Have you ever gotten a chowtip from your Dept of Motor Vehicles examiner during a road test? I did several months ago, and finally got around to checking his rec this past weekend.
Pupuseria Cuscatlan is a tiny hole in the wall next to a car wash, and serves a mixed menu of Salvadorean and Mexican food. "DMV," for lack of a better nym, suggested the pupusas there were as good as they get, at least in this area. Now, I'm no expert on pupusas, but to my ignorant tastes, these were fine: thin, handpatted rounds of masa surrounding different fillings and griddled until toasty hot. Cuscatlan, in my opinion, excels because the masa forms a thin casing. Other pupusas I've eaten were encased in thick, clumsy, doughy affairs, a hooded down parka of masa where a windbreaker would suffice.
I chose three different fillings: loroco, a sauteed shredded vegetable of some sort mixed with cheese; frijol y queso, and chicharron y queso. I enjoyed all these because the fillings weren't greasy. Other places I've eaten (El Chinaco in Costa Mesa and the birria place in Tustin on Newport Blvd & McFadden) ooze grease as you eat the pupusas. Not so at Cuscatlan.

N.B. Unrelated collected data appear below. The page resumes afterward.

Lemma push_all_holds s l b :
  holds_msgs s l -> Z.of_nat (length l + length b) < 2 ^ 64 -> holds_msgs (push_all s b) (l ++ b).
Proof.
  revert s l. induction b as [|m b IH]; intros s l H Hl; [by rewrite app_nil_r|].
  cbn [push_all fold_left length] in *. change (m :: b) with ([m] ++ b). rewrite app_assoc. apply IH.
  - apply push_holds; [done|lia].
  - rewrite length_app. cbn. lia.
Qed.

Lemma last_numbered l d : l <> [] -> am_id (List.last (numbered l) d) = Z.of_nat (length l).
Proof.
  intros Hl. destruct l as [|m l] using rev_ind; [done|]. rewrite numbered_snoc, last_last, length_app. cbn. lia.
Qed.

Lemma numbered_app l b : exists b', numbered (l ++ b) = numbered l ++ b' /\ length b' = length b.
Proof.
  exists (drop (length l) (numbered (l ++ b))). split; [|rewrite length_drop, length_numbered, length_app; lia].
  apply list_eq. intros i. destruct (Nat.lt_ge_cases i (length l)) as [Hi|Hi].
  - rewrite lookup_app_l by (by rewrite length_numbered). rewrite !numbered_lookup, lookup_app_l by done. done.
  - rewrite lookup_app_r, lookup_drop, length_numbered by (by rewrite length_numbered). f_equal. lia.
Qed.

Lemma last_app_r {A} (a b : list A) d : b <> [] -> List.last (a ++ b) d = List.last b d.
Proof.
  intros Hb. destruct b as [|x b] using rev_ind; [done|]. by rewrite app_assoc, !last_last.
Qed.

Lemma poll_all_spec batches s l cap :
  holds_msgs s l -> (32 <= cap)%nat -> Forall (fun b => (length b <= 32)%nat) batches ->
  Z.of_nat (length l + length (concat batches)) < 2 ^ 64 ->
  poll_all s (Z.of_nat (length l)) cap batches = drop (length l) (numbered (l ++ concat batches)).
Proof.
  revert s l. induction batches as [|b batches IH]; intros s l H Hcap Hb Hlen; cbn [poll_all concat] in *.
  { by rewrite app_nil_r, drop_ge by (by rewrite length_numbered). }
  apply Forall_cons_1 in Hb as [Hb Hbs]. rewrite length_app in Hlen.
  assert (H' : holds_msgs (push_all s b) (l ++ b)) by (apply push_all_holds; [done|lia]).
  rewrite (snapshot_spec _ _ (length l) cap H'). rewrite length_app.
  replace (max (length l + length b - 32) (length l)) with (length l) by lia.
  destruct (numbered_app l b) as (b' & Eb & Lb). rewrite Eb, drop_app_length' by (by rewrite length_numbered).
  rewrite take_ge by lia.
  destruct (numbered_app (l ++ b) (concat batches)) as (c & Ec & Lc).
  rewrite app_assoc, Ec, Eb, <- app_assoc, drop_app_length' by (by rewrite length_numbered). f_equal.
  unfold newest. assert (Hs : am_id (List.last b' (with_id acars_msg_zero (Z.of_nat (length l)))) = Z.of_nat (length (l ++ b))).
  { destruct (decide (b = [])) as [->|Hne].
    - destruct b'; [|done]. cbn. by rewrite app_nil_r.
    - rewrite <- (last_app_r (numbered l)) by (intros ->; by destruct b). rewrite <- Eb. apply last_numbered.
      by destruct l, b. }
  rewrite Hs, IH by (done || rewrite length_app; lia).
  by rewrite Ec, drop_app_length' by (by rewrite length_numbered).
Qed.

I'm also hoping that one of you can educate me on pupusas and Salvadorean food in general. What's the coleslaw-like stuff that accompanies pupusas called? I've never really enjoyed it before, but Cuscatlan's version is enjoyable: mildly sweet, balanced acidity, and a terrific side dish to pupusas. Also, what vegetable is loroco made from?
After this, I'm really looking forward to other pupusa rec's. My job takes me all over the LA / OC area, so I'm looking forward to your suggestions for really good places.